Directions — From the first line of the data through the line containing "<> encode_utf8 (payload_str (payload_of Examples.env", return each line exactly.

'''

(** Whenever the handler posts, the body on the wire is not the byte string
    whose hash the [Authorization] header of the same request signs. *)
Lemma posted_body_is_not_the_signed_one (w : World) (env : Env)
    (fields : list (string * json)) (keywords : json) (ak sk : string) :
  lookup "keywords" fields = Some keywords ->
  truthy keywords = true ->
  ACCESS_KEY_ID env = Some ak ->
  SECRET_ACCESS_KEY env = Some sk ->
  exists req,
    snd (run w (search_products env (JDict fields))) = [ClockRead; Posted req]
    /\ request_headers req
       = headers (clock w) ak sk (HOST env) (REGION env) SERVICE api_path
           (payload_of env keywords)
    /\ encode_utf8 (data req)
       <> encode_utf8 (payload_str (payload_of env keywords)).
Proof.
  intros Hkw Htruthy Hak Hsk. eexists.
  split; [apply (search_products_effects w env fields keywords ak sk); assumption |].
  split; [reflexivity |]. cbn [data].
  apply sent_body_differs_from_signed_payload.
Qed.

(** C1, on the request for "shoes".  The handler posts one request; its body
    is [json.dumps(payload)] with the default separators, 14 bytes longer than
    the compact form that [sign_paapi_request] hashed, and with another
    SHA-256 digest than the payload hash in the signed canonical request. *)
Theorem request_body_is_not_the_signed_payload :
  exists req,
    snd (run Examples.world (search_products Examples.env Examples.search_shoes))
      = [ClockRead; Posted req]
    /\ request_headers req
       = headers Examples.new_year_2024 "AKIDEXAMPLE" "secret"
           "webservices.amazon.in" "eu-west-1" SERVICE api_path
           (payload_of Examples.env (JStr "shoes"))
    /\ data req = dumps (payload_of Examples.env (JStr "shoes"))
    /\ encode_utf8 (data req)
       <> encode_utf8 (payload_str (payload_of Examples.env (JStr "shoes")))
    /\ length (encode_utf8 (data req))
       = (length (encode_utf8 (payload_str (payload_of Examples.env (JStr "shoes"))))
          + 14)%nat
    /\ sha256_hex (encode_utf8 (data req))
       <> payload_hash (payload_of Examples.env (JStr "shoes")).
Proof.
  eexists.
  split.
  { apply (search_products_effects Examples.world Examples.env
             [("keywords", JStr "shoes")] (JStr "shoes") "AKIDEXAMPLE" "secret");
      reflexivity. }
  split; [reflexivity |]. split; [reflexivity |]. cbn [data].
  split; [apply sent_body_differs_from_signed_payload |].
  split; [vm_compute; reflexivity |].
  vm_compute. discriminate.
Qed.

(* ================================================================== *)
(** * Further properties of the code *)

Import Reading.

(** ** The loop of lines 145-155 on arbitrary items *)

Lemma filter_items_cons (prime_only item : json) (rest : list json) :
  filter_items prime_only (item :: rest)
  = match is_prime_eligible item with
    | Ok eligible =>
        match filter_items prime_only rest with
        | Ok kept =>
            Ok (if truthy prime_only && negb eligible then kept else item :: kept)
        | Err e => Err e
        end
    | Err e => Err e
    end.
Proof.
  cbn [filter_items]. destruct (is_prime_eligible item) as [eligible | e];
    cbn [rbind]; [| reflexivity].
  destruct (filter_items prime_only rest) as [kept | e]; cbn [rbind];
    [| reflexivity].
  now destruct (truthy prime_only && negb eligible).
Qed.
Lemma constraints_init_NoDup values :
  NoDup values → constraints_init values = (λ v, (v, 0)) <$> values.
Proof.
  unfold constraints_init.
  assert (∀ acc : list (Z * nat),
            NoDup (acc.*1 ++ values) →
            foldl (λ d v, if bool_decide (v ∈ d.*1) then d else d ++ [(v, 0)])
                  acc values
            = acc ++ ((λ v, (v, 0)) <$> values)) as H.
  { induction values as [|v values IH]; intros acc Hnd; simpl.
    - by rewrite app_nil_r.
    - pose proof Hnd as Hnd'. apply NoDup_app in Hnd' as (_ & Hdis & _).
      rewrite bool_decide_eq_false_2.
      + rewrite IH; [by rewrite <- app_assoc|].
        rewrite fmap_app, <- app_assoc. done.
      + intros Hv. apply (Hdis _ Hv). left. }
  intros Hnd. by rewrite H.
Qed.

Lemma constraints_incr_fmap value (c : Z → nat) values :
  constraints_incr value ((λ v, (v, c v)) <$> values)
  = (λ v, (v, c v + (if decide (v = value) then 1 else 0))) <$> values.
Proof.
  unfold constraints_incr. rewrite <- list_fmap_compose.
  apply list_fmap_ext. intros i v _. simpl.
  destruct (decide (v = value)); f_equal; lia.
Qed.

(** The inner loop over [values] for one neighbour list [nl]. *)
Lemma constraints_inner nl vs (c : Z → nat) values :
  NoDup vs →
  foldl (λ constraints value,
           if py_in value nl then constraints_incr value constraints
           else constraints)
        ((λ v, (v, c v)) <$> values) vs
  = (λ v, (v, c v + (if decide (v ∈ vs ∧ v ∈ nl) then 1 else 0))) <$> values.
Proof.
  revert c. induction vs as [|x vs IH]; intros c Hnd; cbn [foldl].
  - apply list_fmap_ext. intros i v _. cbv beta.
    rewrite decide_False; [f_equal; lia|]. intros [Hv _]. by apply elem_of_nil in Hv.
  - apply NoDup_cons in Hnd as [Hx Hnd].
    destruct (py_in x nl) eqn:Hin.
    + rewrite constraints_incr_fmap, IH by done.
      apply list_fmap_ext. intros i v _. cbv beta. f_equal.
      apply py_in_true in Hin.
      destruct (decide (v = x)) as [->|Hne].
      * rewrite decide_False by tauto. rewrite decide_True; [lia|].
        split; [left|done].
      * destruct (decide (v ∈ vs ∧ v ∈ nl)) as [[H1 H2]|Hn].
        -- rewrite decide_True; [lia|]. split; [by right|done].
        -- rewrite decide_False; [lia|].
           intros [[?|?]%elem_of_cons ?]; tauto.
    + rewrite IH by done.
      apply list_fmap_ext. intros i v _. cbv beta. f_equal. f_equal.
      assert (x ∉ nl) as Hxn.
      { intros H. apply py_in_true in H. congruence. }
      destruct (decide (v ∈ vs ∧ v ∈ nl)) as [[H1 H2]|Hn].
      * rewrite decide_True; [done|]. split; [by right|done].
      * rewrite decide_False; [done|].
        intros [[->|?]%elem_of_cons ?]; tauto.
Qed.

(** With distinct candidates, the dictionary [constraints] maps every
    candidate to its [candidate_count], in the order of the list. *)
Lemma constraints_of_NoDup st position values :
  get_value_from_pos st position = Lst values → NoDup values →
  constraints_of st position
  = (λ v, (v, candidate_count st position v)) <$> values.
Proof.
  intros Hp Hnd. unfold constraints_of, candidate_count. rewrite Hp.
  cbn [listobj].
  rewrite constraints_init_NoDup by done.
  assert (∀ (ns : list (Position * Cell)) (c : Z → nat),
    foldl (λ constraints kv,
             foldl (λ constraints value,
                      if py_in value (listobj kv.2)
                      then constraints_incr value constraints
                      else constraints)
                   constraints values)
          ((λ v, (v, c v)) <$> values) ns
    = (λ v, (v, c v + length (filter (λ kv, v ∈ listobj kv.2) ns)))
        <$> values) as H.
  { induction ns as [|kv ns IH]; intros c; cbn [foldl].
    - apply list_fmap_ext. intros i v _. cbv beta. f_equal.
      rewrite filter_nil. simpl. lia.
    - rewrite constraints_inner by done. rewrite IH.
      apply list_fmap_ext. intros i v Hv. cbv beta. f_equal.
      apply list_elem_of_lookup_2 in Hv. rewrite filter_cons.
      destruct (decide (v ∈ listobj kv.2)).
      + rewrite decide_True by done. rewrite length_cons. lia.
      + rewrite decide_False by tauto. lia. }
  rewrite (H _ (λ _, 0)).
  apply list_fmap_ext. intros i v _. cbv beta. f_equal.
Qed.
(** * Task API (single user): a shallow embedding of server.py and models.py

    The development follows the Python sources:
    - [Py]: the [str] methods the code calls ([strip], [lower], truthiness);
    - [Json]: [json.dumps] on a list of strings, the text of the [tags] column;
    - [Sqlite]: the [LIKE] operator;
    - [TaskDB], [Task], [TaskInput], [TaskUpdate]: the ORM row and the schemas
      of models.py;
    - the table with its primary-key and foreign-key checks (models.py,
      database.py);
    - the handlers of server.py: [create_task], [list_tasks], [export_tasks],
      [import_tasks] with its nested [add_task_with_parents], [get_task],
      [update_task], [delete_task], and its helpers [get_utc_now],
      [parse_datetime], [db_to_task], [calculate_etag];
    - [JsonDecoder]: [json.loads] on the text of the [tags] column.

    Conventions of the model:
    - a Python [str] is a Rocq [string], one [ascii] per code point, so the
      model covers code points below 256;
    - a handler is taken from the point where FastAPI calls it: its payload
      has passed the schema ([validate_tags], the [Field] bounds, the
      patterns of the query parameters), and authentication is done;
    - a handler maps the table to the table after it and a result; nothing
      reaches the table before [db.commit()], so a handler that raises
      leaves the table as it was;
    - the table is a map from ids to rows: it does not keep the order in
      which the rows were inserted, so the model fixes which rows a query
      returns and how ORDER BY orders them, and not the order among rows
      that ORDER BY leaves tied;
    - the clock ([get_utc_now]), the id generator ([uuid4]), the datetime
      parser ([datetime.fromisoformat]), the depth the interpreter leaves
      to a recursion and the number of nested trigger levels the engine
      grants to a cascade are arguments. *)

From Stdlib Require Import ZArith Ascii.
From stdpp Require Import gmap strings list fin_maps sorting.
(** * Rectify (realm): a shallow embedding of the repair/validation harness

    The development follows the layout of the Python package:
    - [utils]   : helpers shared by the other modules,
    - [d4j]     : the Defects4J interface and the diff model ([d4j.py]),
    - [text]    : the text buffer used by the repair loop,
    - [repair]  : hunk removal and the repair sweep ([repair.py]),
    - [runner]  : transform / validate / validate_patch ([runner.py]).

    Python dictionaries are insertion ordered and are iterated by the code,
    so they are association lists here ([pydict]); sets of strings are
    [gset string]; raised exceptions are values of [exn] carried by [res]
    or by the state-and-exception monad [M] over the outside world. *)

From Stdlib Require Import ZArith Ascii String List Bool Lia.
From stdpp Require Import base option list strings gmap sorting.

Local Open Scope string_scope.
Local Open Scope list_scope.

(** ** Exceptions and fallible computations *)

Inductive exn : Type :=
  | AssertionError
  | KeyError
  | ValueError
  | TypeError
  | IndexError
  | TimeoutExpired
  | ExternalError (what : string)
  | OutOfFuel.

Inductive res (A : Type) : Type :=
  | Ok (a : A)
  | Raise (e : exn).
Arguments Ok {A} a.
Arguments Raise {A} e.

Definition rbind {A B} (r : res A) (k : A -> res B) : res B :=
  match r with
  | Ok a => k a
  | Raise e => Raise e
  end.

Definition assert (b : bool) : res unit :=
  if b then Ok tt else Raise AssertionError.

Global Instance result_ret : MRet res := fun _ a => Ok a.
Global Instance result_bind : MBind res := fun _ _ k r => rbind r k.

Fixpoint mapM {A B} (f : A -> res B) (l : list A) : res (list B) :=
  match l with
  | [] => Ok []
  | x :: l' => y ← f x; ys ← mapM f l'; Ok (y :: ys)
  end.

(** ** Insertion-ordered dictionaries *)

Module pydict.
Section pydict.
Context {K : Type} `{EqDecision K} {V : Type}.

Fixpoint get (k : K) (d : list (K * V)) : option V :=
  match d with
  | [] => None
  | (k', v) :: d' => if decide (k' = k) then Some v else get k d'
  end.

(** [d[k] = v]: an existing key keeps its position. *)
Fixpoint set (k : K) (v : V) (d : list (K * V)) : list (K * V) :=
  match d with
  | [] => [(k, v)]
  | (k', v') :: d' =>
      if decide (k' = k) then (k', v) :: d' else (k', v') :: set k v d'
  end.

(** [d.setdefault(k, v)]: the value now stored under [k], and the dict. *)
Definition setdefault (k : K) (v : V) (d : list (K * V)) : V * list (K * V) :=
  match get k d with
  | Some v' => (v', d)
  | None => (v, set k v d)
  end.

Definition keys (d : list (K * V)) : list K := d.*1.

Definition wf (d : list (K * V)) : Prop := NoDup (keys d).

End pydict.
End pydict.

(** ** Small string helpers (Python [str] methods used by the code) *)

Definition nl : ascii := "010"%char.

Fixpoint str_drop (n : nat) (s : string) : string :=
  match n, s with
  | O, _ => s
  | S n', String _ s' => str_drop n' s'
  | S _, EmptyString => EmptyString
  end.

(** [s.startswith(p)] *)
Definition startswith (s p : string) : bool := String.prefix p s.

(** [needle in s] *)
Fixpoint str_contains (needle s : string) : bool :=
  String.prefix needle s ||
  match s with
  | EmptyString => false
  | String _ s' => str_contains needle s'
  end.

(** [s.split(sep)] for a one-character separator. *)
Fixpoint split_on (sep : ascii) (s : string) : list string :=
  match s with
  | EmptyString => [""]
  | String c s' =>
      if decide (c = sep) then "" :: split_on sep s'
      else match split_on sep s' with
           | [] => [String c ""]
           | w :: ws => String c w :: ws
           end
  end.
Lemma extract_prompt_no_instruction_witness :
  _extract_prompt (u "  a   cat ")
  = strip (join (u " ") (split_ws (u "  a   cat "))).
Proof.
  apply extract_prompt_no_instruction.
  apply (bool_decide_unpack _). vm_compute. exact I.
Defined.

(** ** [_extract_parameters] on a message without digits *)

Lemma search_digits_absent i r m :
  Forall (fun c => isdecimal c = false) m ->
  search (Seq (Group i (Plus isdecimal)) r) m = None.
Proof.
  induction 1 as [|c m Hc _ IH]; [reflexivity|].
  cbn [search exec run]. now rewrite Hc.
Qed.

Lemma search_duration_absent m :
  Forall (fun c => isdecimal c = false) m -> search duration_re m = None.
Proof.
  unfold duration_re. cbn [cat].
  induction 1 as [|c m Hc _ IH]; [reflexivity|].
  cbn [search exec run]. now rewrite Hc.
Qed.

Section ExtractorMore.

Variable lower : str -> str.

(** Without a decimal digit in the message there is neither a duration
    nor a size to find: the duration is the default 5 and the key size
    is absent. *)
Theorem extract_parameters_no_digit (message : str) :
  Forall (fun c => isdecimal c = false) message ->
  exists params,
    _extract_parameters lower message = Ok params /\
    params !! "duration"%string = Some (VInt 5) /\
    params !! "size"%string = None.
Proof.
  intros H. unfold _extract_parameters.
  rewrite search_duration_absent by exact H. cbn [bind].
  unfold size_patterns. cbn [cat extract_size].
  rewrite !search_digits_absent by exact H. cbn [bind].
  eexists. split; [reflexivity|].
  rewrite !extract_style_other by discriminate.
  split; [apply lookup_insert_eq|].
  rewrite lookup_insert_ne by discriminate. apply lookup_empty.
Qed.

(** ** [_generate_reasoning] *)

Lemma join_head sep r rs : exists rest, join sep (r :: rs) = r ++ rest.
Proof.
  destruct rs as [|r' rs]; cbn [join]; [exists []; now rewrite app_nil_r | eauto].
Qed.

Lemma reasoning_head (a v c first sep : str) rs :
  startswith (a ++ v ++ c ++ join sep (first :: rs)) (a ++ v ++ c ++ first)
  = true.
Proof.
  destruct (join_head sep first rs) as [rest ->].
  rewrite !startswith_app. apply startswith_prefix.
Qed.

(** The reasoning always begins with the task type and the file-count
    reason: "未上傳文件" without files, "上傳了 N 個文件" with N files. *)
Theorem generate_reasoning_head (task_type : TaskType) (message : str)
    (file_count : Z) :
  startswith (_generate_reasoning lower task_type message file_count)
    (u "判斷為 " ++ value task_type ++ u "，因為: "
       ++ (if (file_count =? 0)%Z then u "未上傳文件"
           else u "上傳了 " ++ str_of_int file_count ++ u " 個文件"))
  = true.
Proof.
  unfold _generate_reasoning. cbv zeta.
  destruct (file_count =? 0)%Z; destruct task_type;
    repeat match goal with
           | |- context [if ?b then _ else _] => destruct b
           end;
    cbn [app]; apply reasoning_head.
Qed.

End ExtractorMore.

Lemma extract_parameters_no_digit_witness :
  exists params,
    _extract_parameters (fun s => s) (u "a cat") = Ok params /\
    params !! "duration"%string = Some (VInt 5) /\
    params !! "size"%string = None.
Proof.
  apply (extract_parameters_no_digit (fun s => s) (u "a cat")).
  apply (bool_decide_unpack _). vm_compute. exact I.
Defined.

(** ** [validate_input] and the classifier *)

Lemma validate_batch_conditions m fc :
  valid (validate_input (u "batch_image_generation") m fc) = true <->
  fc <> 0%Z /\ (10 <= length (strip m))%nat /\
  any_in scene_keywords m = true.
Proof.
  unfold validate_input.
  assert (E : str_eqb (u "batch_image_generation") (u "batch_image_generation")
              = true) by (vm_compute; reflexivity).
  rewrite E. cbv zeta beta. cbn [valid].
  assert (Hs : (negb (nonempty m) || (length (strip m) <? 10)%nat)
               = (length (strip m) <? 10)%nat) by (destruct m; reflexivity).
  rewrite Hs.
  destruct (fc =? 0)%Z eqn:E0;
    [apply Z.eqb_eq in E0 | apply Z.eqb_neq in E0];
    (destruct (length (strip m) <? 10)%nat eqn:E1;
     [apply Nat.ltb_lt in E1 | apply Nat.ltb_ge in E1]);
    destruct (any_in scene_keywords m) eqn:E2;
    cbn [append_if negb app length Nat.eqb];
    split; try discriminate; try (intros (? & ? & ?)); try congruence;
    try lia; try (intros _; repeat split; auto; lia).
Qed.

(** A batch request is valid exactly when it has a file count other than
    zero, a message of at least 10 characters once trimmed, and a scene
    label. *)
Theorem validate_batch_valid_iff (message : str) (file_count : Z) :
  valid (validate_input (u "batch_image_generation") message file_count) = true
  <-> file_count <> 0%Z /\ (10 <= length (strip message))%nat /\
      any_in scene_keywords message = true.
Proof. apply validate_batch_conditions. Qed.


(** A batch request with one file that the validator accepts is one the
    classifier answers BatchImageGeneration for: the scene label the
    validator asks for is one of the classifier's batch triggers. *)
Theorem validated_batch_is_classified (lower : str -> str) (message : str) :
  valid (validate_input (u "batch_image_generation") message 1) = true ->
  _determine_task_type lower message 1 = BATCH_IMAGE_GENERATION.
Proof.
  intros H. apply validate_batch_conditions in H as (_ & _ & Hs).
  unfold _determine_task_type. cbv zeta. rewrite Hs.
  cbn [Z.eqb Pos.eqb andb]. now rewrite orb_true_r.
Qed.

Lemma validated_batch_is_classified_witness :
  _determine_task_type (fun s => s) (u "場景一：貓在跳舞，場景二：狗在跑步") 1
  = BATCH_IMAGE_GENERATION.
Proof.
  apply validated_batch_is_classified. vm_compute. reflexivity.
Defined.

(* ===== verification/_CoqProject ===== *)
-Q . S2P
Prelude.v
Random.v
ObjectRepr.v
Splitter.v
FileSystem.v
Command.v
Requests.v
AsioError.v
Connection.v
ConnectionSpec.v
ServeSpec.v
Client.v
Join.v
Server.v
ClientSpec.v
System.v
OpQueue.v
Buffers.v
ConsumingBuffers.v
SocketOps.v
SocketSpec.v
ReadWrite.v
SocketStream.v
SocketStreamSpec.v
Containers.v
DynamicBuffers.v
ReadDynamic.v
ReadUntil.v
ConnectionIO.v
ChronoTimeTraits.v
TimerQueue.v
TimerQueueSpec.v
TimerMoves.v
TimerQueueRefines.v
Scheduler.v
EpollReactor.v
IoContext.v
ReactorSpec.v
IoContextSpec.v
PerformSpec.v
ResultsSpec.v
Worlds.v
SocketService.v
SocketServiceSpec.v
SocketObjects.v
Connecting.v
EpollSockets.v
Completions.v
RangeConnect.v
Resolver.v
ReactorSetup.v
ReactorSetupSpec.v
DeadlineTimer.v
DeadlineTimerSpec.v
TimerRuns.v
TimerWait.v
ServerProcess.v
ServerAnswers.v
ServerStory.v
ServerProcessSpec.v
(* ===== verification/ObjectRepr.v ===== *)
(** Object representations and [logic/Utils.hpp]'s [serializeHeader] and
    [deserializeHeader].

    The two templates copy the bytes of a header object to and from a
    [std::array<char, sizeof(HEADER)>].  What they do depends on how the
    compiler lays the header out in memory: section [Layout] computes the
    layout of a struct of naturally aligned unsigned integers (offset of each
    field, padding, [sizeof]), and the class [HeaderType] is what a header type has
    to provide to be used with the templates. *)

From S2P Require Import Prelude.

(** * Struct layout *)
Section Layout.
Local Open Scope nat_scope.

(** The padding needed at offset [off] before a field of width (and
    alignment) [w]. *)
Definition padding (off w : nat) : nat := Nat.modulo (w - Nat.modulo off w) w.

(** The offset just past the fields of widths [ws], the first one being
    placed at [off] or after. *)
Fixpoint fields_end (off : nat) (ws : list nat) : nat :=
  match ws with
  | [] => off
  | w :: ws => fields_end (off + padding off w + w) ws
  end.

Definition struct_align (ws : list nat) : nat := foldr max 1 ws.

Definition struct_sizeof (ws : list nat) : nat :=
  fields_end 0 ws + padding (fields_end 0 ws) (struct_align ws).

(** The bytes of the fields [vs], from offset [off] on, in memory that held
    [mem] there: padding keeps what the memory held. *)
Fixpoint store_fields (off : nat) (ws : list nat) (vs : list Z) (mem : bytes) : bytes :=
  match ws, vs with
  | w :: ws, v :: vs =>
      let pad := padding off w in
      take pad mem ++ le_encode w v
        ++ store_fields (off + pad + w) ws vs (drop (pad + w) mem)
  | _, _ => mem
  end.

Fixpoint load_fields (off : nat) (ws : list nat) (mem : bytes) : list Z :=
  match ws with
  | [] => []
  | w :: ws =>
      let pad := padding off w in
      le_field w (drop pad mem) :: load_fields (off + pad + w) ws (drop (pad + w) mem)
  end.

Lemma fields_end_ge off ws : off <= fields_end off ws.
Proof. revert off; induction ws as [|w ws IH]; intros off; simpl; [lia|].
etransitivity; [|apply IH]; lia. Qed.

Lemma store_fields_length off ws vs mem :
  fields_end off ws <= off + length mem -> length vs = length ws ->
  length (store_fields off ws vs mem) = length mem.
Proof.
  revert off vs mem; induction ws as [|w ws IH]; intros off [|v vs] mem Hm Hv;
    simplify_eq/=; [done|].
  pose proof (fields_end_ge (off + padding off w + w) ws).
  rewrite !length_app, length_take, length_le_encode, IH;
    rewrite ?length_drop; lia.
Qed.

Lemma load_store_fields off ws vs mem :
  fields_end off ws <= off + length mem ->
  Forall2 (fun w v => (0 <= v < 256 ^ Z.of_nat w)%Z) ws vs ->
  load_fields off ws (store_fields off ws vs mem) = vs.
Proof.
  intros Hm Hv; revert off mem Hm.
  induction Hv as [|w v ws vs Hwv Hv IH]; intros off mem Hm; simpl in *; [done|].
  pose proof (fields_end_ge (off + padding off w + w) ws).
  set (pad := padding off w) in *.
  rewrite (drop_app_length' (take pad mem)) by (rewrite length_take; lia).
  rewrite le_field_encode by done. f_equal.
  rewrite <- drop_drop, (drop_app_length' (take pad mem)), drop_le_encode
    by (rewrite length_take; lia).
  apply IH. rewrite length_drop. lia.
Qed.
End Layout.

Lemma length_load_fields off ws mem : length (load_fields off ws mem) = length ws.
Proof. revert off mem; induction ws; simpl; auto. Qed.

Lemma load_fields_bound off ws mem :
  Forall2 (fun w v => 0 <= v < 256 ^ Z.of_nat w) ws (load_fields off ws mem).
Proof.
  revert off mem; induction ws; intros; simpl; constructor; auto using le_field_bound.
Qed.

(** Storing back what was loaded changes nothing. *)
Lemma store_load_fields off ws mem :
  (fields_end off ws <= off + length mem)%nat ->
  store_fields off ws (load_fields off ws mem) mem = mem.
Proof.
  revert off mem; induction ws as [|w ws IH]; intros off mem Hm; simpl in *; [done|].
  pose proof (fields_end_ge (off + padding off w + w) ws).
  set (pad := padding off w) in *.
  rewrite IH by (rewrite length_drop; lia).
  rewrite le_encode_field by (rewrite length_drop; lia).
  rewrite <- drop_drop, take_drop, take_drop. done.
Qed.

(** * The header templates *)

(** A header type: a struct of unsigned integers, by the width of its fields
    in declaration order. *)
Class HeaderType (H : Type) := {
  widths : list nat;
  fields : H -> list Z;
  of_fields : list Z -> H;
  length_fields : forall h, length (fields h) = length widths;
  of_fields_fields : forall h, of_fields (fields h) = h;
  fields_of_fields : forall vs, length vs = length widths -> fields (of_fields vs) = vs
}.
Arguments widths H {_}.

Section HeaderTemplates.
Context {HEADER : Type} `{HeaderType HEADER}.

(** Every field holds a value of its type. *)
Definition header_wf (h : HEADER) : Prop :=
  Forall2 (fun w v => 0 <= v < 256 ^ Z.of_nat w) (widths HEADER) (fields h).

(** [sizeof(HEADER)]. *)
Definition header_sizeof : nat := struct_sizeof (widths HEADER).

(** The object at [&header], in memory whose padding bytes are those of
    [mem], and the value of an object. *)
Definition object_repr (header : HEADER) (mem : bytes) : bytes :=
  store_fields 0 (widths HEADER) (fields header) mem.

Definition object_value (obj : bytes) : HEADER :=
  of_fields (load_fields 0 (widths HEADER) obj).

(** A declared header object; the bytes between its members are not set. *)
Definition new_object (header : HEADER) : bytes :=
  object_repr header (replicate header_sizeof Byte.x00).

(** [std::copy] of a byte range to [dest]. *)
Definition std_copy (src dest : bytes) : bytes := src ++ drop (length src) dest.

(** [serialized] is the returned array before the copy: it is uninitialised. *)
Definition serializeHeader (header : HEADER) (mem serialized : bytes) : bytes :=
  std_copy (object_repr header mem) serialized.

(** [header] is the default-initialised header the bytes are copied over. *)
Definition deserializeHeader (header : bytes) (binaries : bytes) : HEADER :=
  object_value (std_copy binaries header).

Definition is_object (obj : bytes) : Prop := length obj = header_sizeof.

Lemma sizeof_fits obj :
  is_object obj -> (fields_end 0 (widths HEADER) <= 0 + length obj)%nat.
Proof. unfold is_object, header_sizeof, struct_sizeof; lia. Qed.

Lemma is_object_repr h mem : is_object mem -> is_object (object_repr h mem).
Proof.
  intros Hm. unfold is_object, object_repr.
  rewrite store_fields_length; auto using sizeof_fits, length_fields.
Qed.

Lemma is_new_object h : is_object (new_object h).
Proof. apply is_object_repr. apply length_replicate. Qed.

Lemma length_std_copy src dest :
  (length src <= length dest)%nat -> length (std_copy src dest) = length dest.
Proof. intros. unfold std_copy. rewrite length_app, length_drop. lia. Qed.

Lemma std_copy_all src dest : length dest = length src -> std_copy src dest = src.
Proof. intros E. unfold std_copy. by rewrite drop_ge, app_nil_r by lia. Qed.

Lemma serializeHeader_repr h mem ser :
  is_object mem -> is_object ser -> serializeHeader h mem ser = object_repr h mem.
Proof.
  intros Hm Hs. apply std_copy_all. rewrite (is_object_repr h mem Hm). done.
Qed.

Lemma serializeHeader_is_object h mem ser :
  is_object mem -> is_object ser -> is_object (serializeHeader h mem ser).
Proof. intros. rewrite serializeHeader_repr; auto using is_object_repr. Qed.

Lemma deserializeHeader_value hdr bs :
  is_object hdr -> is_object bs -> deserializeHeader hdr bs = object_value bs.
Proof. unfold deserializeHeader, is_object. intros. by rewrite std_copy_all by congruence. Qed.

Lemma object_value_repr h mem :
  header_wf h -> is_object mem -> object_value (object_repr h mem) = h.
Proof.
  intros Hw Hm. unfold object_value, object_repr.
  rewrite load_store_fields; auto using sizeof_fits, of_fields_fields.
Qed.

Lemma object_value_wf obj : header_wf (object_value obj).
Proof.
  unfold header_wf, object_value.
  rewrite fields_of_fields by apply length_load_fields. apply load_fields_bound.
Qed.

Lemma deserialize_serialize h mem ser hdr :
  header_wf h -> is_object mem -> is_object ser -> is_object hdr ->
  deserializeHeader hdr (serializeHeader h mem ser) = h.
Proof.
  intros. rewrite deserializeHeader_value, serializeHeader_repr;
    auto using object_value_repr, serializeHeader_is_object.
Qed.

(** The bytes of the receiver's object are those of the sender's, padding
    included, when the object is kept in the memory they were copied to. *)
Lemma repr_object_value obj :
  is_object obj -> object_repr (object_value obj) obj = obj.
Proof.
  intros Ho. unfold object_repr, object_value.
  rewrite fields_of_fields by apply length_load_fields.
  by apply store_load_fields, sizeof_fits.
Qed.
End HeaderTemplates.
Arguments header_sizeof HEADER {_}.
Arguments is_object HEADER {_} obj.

'''

Reply to the task —
(** Whenever the handler posts, the body on the wire is not the byte string
    whose hash the [Authorization] header of the same request signs. *)
Lemma posted_body_is_not_the_signed_one (w : World) (env : Env)
    (fields : list (string * json)) (keywords : json) (ak sk : string) :
  lookup "keywords" fields = Some keywords ->
  truthy keywords = true ->
  ACCESS_KEY_ID env = Some ak ->
  SECRET_ACCESS_KEY env = Some sk ->
  exists req,
    snd (run w (search_products env (JDict fields))) = [ClockRead; Posted req]
    /\ request_headers req
       = headers (clock w) ak sk (HOST env) (REGION env) SERVICE api_path
           (payload_of env keywords)
    /\ encode_utf8 (data req)
       <> encode_utf8 (payload_str (payload_of env keywords)).
Proof.
  intros Hkw Htruthy Hak Hsk. eexists.
  split; [apply (search_products_effects w env fields keywords ak sk); assumption |].
  split; [reflexivity |]. cbn [data].
  apply sent_body_differs_from_signed_payload.
Qed.

(** C1, on the request for "shoes".  The handler posts one request; its body
    is [json.dumps(payload)] with the default separators, 14 bytes longer than
    the compact form that [sign_paapi_request] hashed, and with another
    SHA-256 digest than the payload hash in the signed canonical request. *)
Theorem request_body_is_not_the_signed_payload :
  exists req,
    snd (run Examples.world (search_products Examples.env Examples.search_shoes))
      = [ClockRead; Posted req]
    /\ request_headers req
       = headers Examples.new_year_2024 "AKIDEXAMPLE" "secret"
           "webservices.amazon.in" "eu-west-1" SERVICE api_path
           (payload_of Examples.env (JStr "shoes"))
    /\ data req = dumps (payload_of Examples.env (JStr "shoes"))
    /\ encode_utf8 (data req)
       <> encode_utf8 (payload_str (payload_of Examples.env (JStr "shoes")))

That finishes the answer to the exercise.